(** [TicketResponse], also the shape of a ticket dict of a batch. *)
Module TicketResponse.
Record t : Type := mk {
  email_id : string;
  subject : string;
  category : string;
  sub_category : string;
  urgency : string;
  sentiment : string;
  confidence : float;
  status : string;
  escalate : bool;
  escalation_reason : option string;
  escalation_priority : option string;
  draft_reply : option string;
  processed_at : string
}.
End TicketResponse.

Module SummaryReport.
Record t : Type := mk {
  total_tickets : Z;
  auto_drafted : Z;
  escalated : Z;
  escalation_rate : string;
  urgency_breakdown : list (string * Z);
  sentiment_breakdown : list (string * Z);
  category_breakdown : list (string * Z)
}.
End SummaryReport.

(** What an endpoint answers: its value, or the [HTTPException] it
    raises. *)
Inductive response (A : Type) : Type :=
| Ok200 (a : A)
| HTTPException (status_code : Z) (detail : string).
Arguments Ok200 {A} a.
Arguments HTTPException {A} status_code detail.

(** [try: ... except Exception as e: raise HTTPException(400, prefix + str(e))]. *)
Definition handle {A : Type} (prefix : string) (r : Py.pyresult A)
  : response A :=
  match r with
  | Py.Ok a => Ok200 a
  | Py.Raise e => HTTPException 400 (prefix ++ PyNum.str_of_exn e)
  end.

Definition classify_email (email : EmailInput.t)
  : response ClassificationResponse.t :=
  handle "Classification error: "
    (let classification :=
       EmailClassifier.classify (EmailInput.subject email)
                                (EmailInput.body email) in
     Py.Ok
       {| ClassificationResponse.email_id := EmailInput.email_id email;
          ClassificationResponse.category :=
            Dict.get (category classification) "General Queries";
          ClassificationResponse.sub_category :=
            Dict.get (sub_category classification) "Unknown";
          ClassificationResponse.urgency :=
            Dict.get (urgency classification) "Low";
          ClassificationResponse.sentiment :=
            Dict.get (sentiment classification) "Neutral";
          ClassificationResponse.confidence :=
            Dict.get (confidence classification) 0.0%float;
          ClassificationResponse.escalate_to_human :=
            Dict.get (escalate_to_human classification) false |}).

****

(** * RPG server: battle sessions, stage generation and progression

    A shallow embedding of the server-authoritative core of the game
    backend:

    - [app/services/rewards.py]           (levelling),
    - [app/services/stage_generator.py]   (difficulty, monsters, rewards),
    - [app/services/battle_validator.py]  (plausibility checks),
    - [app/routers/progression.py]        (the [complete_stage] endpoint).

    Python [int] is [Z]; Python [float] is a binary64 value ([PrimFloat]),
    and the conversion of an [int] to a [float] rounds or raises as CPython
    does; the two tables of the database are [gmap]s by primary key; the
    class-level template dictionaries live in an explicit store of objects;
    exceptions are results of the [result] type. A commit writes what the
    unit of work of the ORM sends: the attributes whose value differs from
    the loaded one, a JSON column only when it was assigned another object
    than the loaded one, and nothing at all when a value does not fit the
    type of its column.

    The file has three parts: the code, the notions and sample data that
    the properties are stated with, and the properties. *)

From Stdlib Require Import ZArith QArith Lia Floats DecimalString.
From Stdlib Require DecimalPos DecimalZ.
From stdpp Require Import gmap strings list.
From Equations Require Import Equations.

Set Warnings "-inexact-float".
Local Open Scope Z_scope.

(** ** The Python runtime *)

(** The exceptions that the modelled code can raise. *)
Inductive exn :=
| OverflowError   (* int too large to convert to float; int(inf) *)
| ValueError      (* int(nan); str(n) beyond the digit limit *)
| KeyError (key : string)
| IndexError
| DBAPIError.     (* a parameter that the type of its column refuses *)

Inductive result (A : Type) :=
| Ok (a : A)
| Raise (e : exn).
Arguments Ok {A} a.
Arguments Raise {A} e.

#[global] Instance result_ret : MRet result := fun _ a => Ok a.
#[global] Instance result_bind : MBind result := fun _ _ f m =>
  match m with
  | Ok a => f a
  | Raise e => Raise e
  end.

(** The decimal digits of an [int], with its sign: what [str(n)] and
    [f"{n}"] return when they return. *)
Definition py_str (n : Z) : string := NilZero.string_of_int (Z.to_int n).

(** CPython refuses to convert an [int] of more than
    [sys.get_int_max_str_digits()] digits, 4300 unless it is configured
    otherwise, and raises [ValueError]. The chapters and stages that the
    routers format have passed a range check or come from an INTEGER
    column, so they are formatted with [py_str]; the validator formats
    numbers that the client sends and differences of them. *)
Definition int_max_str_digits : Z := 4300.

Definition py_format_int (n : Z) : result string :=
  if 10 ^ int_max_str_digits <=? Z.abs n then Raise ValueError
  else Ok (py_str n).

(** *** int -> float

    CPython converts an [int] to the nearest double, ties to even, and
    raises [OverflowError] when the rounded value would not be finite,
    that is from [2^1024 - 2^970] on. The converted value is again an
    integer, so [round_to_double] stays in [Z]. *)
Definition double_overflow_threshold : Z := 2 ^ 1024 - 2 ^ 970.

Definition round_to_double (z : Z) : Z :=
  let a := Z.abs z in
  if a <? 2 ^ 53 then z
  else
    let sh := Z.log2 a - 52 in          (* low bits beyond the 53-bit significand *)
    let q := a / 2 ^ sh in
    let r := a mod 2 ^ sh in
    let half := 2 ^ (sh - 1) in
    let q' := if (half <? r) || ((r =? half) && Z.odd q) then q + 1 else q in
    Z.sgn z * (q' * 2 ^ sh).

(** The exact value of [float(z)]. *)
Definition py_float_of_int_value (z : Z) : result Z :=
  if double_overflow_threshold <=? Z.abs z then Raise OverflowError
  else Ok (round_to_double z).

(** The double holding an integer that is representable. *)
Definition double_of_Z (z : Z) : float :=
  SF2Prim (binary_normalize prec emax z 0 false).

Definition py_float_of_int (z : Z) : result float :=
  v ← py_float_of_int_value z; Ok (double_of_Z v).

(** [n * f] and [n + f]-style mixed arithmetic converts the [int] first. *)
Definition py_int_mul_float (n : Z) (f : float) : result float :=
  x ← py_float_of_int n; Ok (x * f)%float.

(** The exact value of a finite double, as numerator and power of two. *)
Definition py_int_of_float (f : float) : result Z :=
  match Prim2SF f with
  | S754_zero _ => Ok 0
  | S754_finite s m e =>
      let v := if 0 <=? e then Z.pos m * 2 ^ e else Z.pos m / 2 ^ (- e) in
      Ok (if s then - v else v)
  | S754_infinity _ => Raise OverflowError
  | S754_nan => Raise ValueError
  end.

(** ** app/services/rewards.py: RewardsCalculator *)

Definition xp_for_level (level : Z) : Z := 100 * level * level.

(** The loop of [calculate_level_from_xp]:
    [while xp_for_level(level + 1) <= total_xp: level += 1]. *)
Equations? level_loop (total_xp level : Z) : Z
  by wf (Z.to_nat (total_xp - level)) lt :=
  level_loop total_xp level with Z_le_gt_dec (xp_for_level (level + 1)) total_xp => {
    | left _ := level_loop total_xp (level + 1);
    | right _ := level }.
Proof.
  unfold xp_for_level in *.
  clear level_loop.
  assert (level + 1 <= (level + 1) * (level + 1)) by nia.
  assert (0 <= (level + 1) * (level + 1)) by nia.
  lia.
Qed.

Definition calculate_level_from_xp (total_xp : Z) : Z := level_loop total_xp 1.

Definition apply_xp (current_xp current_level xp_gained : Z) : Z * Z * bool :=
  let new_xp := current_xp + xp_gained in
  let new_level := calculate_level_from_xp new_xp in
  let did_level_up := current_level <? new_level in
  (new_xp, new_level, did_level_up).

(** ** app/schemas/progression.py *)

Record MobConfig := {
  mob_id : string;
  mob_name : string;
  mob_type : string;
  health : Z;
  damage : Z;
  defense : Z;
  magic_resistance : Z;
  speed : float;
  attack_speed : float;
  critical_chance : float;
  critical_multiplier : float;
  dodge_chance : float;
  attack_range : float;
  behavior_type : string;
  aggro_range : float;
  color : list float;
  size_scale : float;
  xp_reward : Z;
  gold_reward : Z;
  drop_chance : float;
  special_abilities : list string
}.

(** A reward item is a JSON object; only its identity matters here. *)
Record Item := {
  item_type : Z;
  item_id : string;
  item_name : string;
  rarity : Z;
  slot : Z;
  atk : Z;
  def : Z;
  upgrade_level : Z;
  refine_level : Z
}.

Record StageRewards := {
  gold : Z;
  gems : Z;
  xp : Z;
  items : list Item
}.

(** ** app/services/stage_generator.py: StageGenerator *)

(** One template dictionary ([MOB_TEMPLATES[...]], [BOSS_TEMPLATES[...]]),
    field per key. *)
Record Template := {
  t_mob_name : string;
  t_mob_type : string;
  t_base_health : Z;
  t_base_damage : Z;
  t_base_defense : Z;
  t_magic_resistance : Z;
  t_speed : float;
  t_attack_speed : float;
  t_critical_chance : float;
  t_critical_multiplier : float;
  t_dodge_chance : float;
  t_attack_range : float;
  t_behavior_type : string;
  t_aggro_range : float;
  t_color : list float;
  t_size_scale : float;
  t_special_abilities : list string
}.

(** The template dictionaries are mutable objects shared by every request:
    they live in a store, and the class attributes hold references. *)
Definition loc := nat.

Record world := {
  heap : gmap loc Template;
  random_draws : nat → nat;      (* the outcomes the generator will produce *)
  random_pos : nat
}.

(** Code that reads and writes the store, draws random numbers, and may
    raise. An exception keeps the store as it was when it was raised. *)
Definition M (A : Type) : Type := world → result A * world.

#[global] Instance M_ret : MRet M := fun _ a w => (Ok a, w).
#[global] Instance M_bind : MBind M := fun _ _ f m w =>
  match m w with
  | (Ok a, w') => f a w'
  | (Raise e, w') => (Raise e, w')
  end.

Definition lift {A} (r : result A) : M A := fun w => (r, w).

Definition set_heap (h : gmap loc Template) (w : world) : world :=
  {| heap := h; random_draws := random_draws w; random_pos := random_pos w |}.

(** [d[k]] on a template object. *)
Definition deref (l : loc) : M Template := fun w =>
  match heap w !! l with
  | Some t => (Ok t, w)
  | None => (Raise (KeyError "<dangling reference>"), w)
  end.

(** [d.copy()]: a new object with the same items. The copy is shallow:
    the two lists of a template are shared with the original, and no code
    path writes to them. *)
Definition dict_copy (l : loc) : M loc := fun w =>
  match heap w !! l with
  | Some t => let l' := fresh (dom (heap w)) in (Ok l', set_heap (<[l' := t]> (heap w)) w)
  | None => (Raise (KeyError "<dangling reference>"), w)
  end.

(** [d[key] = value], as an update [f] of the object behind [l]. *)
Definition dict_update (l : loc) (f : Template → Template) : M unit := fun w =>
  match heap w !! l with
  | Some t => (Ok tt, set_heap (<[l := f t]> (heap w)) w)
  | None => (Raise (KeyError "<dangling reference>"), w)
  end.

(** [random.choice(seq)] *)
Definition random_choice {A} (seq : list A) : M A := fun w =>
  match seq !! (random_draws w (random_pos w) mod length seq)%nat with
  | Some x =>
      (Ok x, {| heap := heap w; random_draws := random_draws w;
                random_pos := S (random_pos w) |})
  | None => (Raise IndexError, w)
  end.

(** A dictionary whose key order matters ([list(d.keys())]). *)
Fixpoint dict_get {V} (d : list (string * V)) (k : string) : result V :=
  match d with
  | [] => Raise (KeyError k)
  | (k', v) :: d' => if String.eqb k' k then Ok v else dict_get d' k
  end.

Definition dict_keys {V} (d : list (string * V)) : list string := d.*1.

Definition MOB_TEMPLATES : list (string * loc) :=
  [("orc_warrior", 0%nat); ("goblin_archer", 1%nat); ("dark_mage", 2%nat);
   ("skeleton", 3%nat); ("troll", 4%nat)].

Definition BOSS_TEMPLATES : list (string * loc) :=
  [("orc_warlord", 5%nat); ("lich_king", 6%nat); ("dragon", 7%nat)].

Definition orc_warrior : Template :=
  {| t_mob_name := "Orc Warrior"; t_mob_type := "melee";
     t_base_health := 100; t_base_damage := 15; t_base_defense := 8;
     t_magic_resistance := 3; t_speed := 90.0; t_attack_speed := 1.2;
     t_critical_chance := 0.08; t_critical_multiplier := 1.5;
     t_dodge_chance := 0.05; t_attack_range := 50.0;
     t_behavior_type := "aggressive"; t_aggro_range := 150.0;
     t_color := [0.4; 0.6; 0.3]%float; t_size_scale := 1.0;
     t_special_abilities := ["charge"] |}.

****

Throughout the data above, report every line that contains the string "Arguments".

Arguments Ok200 {A} a.
Arguments HTTPException {A} status_code detail.
Arguments Ok {A} a.
Arguments Raise {A} e.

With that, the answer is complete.